Sex is allowed, although I don’t smell any she-wolves on this bus, so at least for this first night, I don’t think that’s going to be much of an issue. Sex is always protected, no matter if she claims to be on the pill or not. A variety of condoms will be stocked in the personal hygiene closets in buildings A and B. Building C is reserved for the female warriors, and personal hygiene products are changed accordingly. You will be interviewed about all sexual interactions you’ve had before coming here and notified of any positive tests that come from the STI testing. We will treat any treatable diseases detected during testing.
We know it’s common for males to use this program to find their fated mates.
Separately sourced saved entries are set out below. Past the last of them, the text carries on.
Definition reply_lost : string :=
  text_of_lines
    ["--- 192.68.1.1 ping statistics ---"; summary_line 5 0 100].

Definition reply_garbled : string :=
  text_of_lines ["ping: sendto: Message too long"; EmptyString].

Definition scripted : Env := {|
  World := list string;
  Command := string * bool;
  Rtt := string;
  build_ping := λ dest count size interval source ttl interface df_bit rapid,
    (size, df_bit);
  conn_get := λ w _,
    match w with
    | t :: w' => (t, w')
    | [] => (EmptyString, [])
    end;
  parse_rtt := λ line, line;
  parse_summary_line := λ line,
    if decide (line = summary_line 5 5 0) then (0, 5, 5)
    else if decide (line = summary_line 5 0 100) then (100, 0, 5)
    else (100, 0, 0);
  rx_absent := 0;
  tx_absent := 0
|}.

(** The parameters of the examples: the defaults, and the defaults with
    [max_size] 200, from source 192.168.1.2. *)
Definition params_default : Params := default_params "192.68.1.1".

Definition params_200 : Params :=
  {| param_count := 5; param_dest := "192.68.1.1"; param_df_bit := false;
     param_rapid := true; param_source := Some "192.168.1.2";
     param_interface := None; param_ttl := None; param_size := None;
     param_interval := None; param_max_size := 200; param_max_range := 512;
     param_state := present |}.
(** A greedy star before a pattern that fails wherever the star may
    stop, for a property of the positions that the star keeps. *)
Lemma greedy_run_fails {R} (Q : string -> Prop) (p : ascii -> bool) prev s c
    (k : option ascii -> string -> caps -> option R) :
  (forall a s', p a = true -> Q (String a s') -> Q s') ->
  (forall prev' s' c', Q s' -> k prev' s' c' = None) ->
  Q s -> greedy_run p k prev s c = None.
Proof.
  intros Hstep Hk. revert prev. induction s as [|a s IH]; intros prev Hs.
  - by apply Hk.
  - cbn [greedy_run]. destruct (p a) eqn:Hp; [|by apply Hk].
    rewrite IH by (by eapply Hstep). by apply Hk.
Qed.

(** A lazy star stops at the first position where the rest of the pattern
    matches. *)
Lemma lazy_star_hit {R} (P : R -> Prop) (p : ascii -> bool) (u s : string) c
    (k : option ascii -> string -> caps -> option R) fuel prev :
  (String.length (u +:+ s) < fuel)%nat ->
  all_chars p u = true ->
  (forall u1 a u2 prev' c', u = u1 +:+ String a u2 -> k prev' (String a u2 +:+ s) c' = None) ->
  (forall prev', exists x, k prev' s c = Some x /\ P x) ->
  exists x, star_loop (m R (Chr p)) false k fuel prev (u +:+ s) c = Some x /\ P x.
Proof.
  revert fuel prev. induction u as [|a u IH]; intros fuel prev Hlen Hu Hfail Hk.
  - change ("" +:+ s) with s. destruct fuel as [|fuel]; [lia|].
    cbn [star_loop]. destruct (Hk prev) as (x & -> & Hx). eauto.
  - destruct fuel as [|fuel]; [lia|].
    cbn [all_chars] in Hu. apply andb_true_iff in Hu as [Ha Hu].
    rewrite append_cons. cbn [star_loop].
    rewrite <- append_cons, (Hfail "" a u prev c eq_refl), append_cons.
    rewrite m_Chr, Ha.
    replace (String.length (u +:+ s) <? String.length (String a (u +:+ s)))%nat with true
      by (symmetry; apply Nat.ltb_lt; cbn; lia).
    apply IH; [rewrite append_cons in Hlen; cbn in Hlen; lia|exact Hu| |exact Hk].
    intros u1 a' u2 prev' c' ->. by apply (Hfail (String a u1) a' u2).
Qed.

Lemma suffix_snoc (C0 : string) (a0 : ascii) (u1 : string) (a : ascii) (u2 : string) :
  C0 +:+ String a0 "" = u1 +:+ String a u2 ->
  exists v, String a u2 = v +:+ String a0 "" /\ C0 = u1 +:+ v.
Proof.
  revert C0. induction u1 as [|c u1 IH]; intros C0 H.
  - exists C0. by rewrite H.
  - destruct C0 as [|c' C0].
    + rewrite append_cons in H. change ("" +:+ String a0 "") with (String a0 "") in H.
      injection H as _ H. by destruct u1.
    + rewrite !append_cons in H. injection H as -> H.
      destruct (IH C0 H) as (v & Hv & ->). exists v. by rewrite append_cons.
Qed.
It is also common for relationships outside of fated mates to occur. While relationships are frowned upon by the council during temporary stays at a pack, we have yet to have a group that hasn’t had multiple wolves in relationships by the time they leave. We simply ask that you keep public displays of affection chaste and to a minimum. We do have very young wolves in this pack. Two of those young wolves are my four-year-old sisters. I will not be pleased if one of them were to come across one of you engaging in a make-out session, hard foreplay, or actual sex.
All sexual activity shall be performed in your room; penalties will be given to those who don’t comply. You are expected to remain focused on your training. If you are in a relationship that affects your focus, please let us know so we can better accommodate you. We want to see the best side of you.
Do not present us with false claims of theft, rape, or assault, as all accusations are thoroughly investigated, and if we find a false claim was made with malice, you will be sent home. Bullying is not tolerated and will be promptly penalized.
Cigarette smoking is not permitted indoors. If you are a smoker, please approach Dominic or me about a third-floor room. These are the only rooms set up with a butt can outside on the balcony. Improper disposal of your butts will revoke your smoking privilege.
Monday through Friday, you are expected to be up, showered, and dressed appropriately for training outside of the dining hall by seven, which is when Alpha Black will start morning announcements. Training will start promptly at eight; penalties will be given to those who are more than five minutes late and those who abuse the five-minute allowance. We will stop training at eleven thirty to give you time to make it to the dining hall for lunch at twelve. Training resumes at one and will end at five thirty. Dinner is at six.”